EXERCISE AIM — With no line left out, restate the data word for word.
---
(** A reset asked for less than 30 days after the last one is refused. *)
Lemma reset_refused now1 now2 last user :
  now1 - last < 30 * MarketHours.DAY ->
  exists days_remaining,
    Reset.ResetAccountView_post now1 now2 (Some last) user
    = (Reset.TooManyRequests days_remaining, (user, Some last))
    /\ (last <= now1 -> 1 <= days_remaining <= 30).
Proof.
  intros Hsoon.
  unfold Reset.ResetAccountView_post, Reset.RESET_COOLDOWN_DAYS.
  pose proof (proj2 (days_between_lt now1 last 30) Hsoon) as Hd.
  apply Z.ltb_lt in Hd as Hd'. rewrite Hd'.
  eexists. split; [reflexivity|].
  intros Hfwd. unfold Reset.days_between, MarketHours.DAY in *.
  assert (0 <= (now1 - last) / 86400000000) by (apply Z.div_pos; lia).
  lia.
Qed.

(** A reset is refused and changes nothing, or carried out. *)
Lemma ResetAccountView_post_cases now1 now2 last_reset_at user :
  let out := Reset.ResetAccountView_post now1 now2 last_reset_at user in
  (exists last days_remaining,
      last_reset_at = Some last
      /\ now1 - last < 30 * MarketHours.DAY
      /\ out = (Reset.TooManyRequests days_remaining, (user, last_reset_at)))
  \/ ((forall last, last_reset_at = Some last ->
         30 * MarketHours.DAY <= now1 - last)
      /\ out
         = (Reset.ResetDone (initial_balance user),
            (new_account (username user) (initial_balance user) (settings user),
             Some now2))).
Proof.
  cbv zeta. unfold Reset.ResetAccountView_post, Reset.RESET_COOLDOWN_DAYS.
  destruct last_reset_at as [last|].
  - destruct (Z.ltb_spec (Reset.days_between now1 last) 30) as [Hsoon|Hlate].
    + apply days_between_lt in Hsoon. left. eauto.
    + right. split; [|reflexivity]. intros l [= <-].
      destruct (Z.lt_ge_cases (now1 - last) (30 * MarketHours.DAY)) as [H|H];
        [apply days_between_lt in H; lia | exact H].
  - right. split; [intros l [=] | reflexivity].
Qed.

(** X21.  The reset and its cooldown.  A reset is carried out exactly when
    the account was never reset or at least 30 whole days have passed
    since the last one; otherwise it answers the days that remain and
    changes nothing.  A reset that is carried out leaves the account a new
    account would have with the same name, initial balance and settings
    (cash back at the initial balance, no holdings, trades, orders,
    watchlist or achievements, XP 0 at level 1), and stamps the time; any
    reset asked for less than 30 days after the stamp is refused, with
    between 1 and 30 days remaining when the clock has not gone back. *)
Theorem X21_reset_and_cooldown
    (now1 now2 : Z) (last_reset_at : option Z) (user : Account) :
  let out := Reset.ResetAccountView_post now1 now2 last_reset_at user in
  ((exists buyingPower, fst out = Reset.ResetDone buyingPower)
   <-> (forall last, last_reset_at = Some last ->
          30 * MarketHours.DAY <= now1 - last))
  /\ (forall days_remaining,
        fst out = Reset.TooManyRequests days_remaining ->
        snd out = (user, last_reset_at))
  /\ (forall buyingPower,
        fst out = Reset.ResetDone buyingPower ->
        buyingPower = initial_balance user
        /\ snd out
           = (new_account (username user) (initial_balance user) (settings user),
              Some now2)
        /\ forall now1' now2',
             now1' - now2 < 30 * MarketHours.DAY ->
             exists days_remaining,
               Reset.ResetAccountView_post now1' now2' (snd (snd out)) (fst (snd out))
               = (Reset.TooManyRequests days_remaining, snd out)
               /\ (now2 <= now1' -> 1 <= days_remaining <= 30)).
Proof.
  cbv zeta.
  destruct (ResetAccountView_post_cases now1 now2 last_reset_at user)
    as [(last & d & -> & Hsoon & ->)|[Hlate ->]]; cbn [fst snd].
  - split; [|split].
    + split; [intros [bp [=]]|].
      intros H. specialize (H last eq_refl). lia.
    + reflexivity.
    + intros bp [=].
  - split; [|split].
    + split; [intros _; exact Hlate | eauto].
    + intros d [=].
    + intros bp [= <-]. split; [reflexivity|]. split; [reflexivity|].
      intros now1' now2' Hsoon. now apply reset_refused.
Qed.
---
WRITTEN RESPONSE —
(** A reset asked for less than 30 days after the last one is refused. *)
Lemma reset_refused now1 now2 last user :
  now1 - last < 30 * MarketHours.DAY ->
  exists days_remaining,
    Reset.ResetAccountView_post now1 now2 (Some last) user
    = (Reset.TooManyRequests days_remaining, (user, Some last))
    /\ (last <= now1 -> 1 <= days_remaining <= 30).
Proof.
  intros Hsoon.
  unfold Reset.ResetAccountView_post, Reset.RESET_COOLDOWN_DAYS.
  pose proof (proj2 (days_between_lt now1 last 30) Hsoon) as Hd.
  apply Z.ltb_lt in Hd as Hd'. rewrite Hd'.
  eexists. split; [reflexivity|].
  intros Hfwd. unfold Reset.days_between, MarketHours.DAY in *.
  assert (0 <= (now1 - last) / 86400000000) by (apply Z.div_pos; lia).
  lia.
Qed.

(** A reset is refused and changes nothing, or carried out. *)
Lemma ResetAccountView_post_cases now1 now2 last_reset_at user :
  let out := Reset.ResetAccountView_post now1 now2 last_reset_at user in
  (exists last days_remaining,
      last_reset_at = Some last
      /\ now1 - last < 30 * MarketHours.DAY
      /\ out = (Reset.TooManyRequests days_remaining, (user, last_reset_at)))
  \/ ((forall last, last_reset_at = Some last ->
         30 * MarketHours.DAY <= now1 - last)
      /\ out
         = (Reset.ResetDone (initial_balance user),
            (new_account (username user) (initial_balance user) (settings user),
             Some now2))).
Proof.
  cbv zeta. unfold Reset.ResetAccountView_post, Reset.RESET_COOLDOWN_DAYS.
  destruct last_reset_at as [last|].
  - destruct (Z.ltb_spec (Reset.days_between now1 last) 30) as [Hsoon|Hlate].
    + apply days_between_lt in Hsoon. left. eauto.
    + right. split; [|reflexivity]. intros l [= <-].
      destruct (Z.lt_ge_cases (now1 - last) (30 * MarketHours.DAY)) as [H|H];
        [apply days_between_lt in H; lia | exact H].
  - right. split; [intros l [=] | reflexivity].
Qed.

(** X21.  The reset and its cooldown.  A reset is carried out exactly when
    the account was never reset or at least 30 whole days have passed
    since the last one; otherwise it answers the days that remain and
    changes nothing.  A reset that is carried out leaves the account a new
    account would have with the same name, initial balance and settings
    (cash back at the initial balance, no holdings, trades, orders,
    watchlist or achievements, XP 0 at level 1), and stamps the time; any
    reset asked for less than 30 days after the stamp is refused, with
    between 1 and 30 days remaining when the clock has not gone back. *)
Theorem X21_reset_and_cooldown
    (now1 now2 : Z) (last_reset_at : option Z) (user : Account) :
  let out := Reset.ResetAccountView_post now1 now2 last_reset_at user in
  ((exists buyingPower, fst out = Reset.ResetDone buyingPower)
   <-> (forall last, last_reset_at = Some last ->
          30 * MarketHours.DAY <= now1 - last))
  /\ (forall days_remaining,
        fst out = Reset.TooManyRequests days_remaining ->
        snd out = (user, last_reset_at))
  /\ (forall buyingPower,
        fst out = Reset.ResetDone buyingPower ->
        buyingPower = initial_balance user
        /\ snd out
           = (new_account (username user) (initial_balance user) (settings user),
              Some now2)
        /\ forall now1' now2',
             now1' - now2 < 30 * MarketHours.DAY ->
             exists days_remaining,
               Reset.ResetAccountView_post now1' now2' (snd (snd out)) (fst (snd out))
               = (Reset.TooManyRequests days_remaining, snd out)
               /\ (now2 <= now1' -> 1 <= days_remaining <= 30)).
Proof.
  cbv zeta.
  destruct (ResetAccountView_post_cases now1 now2 last_reset_at user)
    as [(last & d & -> & Hsoon & ->)|[Hlate ->]]; cbn [fst snd].
  - split; [|split].
    + split; [intros [bp [=]]|].
      intros H. specialize (H last eq_refl). lia.
    + reflexivity.
    + intros bp [=].
  - split; [|split].
    + split; [intros _; exact Hlate | eauto].
    + intros d [=].
    + intros bp [= <-]. split; [reflexivity|]. split; [reflexivity|].
      intros now1' now2' Hsoon. now apply reset_refused.
Qed.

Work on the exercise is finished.